* _INSTRUCTIONS FOR THE TASK_
Locate the line bearing "- simpl. exact Hcalls." in the material below, then reproduce it and each following line up to and including the line bearing "fst (run_everest finishing_job".

* _RECORDS_
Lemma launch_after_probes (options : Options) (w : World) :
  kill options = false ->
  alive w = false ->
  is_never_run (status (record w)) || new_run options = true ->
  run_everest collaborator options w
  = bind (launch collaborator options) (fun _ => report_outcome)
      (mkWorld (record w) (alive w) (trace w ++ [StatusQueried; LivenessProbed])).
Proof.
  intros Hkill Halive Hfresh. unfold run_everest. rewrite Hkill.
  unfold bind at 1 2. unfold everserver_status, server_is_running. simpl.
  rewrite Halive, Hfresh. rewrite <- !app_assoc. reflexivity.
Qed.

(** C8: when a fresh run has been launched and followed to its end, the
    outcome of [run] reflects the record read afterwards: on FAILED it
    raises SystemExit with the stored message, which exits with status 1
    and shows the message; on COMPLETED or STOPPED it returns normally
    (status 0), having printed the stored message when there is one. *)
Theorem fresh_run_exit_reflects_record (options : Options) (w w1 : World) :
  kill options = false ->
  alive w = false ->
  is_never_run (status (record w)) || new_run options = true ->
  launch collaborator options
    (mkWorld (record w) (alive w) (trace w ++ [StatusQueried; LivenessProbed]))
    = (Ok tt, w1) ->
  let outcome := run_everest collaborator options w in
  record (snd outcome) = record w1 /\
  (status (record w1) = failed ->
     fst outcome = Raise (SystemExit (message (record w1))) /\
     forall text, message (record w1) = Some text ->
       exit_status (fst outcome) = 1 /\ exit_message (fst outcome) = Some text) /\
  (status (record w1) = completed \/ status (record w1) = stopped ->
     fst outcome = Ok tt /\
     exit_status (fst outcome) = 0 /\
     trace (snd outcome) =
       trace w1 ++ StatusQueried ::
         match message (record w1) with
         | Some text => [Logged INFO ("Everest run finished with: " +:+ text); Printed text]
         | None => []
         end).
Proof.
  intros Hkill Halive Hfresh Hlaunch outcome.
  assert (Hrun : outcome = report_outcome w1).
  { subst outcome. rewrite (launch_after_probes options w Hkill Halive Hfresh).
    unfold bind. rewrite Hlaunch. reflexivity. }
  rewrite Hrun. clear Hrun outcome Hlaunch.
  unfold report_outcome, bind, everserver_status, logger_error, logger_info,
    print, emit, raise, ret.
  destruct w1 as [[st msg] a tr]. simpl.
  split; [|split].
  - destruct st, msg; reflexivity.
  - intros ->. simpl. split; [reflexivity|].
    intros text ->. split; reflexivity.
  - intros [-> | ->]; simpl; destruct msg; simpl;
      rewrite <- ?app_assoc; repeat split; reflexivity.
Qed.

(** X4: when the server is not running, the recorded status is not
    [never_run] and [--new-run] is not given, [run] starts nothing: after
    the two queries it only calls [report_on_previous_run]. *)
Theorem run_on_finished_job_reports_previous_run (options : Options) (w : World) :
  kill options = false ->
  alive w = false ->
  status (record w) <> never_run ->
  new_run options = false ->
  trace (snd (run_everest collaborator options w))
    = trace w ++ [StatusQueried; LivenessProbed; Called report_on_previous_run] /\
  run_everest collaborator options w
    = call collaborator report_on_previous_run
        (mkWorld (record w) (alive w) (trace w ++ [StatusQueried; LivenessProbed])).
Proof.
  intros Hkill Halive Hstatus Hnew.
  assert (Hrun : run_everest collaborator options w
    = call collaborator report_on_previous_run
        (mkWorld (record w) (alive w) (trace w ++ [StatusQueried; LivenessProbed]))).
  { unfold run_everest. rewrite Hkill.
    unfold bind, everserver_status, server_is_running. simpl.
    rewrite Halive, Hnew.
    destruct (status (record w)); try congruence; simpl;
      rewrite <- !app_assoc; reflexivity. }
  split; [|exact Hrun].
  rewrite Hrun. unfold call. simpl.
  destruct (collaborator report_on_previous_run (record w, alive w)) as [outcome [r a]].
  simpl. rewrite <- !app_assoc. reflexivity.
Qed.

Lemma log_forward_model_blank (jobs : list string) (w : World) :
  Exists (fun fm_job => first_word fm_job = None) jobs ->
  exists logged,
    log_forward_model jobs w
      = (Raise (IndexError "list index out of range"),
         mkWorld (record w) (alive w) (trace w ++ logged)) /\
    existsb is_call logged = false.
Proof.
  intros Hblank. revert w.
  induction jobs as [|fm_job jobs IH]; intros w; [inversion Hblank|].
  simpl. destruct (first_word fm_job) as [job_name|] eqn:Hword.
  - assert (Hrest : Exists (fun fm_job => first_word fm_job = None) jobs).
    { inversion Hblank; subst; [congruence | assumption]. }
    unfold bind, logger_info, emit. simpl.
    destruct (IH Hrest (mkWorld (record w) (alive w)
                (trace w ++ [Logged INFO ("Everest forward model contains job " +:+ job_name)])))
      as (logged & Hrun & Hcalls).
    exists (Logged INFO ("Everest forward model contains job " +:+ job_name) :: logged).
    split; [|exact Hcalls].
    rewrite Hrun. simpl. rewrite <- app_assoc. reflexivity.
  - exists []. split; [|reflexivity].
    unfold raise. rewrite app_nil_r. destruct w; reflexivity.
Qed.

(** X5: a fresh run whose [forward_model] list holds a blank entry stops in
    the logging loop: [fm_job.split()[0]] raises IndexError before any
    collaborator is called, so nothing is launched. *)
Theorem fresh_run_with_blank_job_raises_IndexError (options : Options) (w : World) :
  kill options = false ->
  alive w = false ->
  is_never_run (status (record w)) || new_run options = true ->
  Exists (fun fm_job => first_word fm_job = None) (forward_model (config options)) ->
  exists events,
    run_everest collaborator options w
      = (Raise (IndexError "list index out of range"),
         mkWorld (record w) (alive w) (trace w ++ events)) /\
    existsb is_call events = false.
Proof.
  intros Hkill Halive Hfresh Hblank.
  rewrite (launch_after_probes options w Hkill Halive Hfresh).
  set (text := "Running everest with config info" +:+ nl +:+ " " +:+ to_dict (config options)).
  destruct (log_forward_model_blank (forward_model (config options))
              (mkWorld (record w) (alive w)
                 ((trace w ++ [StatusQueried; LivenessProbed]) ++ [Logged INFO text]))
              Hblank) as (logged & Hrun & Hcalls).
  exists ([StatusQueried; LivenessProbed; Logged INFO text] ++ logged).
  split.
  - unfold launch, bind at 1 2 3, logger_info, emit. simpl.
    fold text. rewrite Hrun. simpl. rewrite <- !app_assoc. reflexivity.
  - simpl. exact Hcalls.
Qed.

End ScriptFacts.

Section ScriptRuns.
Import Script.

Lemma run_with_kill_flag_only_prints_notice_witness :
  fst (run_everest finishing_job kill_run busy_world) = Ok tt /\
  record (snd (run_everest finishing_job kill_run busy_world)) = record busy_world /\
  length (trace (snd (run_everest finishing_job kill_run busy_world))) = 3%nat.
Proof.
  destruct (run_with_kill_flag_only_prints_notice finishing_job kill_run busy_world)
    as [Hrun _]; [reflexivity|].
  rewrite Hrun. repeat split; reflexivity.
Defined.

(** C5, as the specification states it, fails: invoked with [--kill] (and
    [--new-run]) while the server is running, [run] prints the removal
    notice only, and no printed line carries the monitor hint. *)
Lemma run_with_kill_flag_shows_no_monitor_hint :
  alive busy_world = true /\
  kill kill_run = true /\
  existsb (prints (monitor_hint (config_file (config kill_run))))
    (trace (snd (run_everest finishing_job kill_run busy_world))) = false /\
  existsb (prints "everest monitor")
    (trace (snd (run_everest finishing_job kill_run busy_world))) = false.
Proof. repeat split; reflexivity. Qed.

* _RESULT FOR THIS EXERCISE_
  - simpl. exact Hcalls.
Qed.

End ScriptFacts.

Section ScriptRuns.
Import Script.

Lemma run_with_kill_flag_only_prints_notice_witness :
  fst (run_everest finishing_job kill_run busy_world) = Ok tt /\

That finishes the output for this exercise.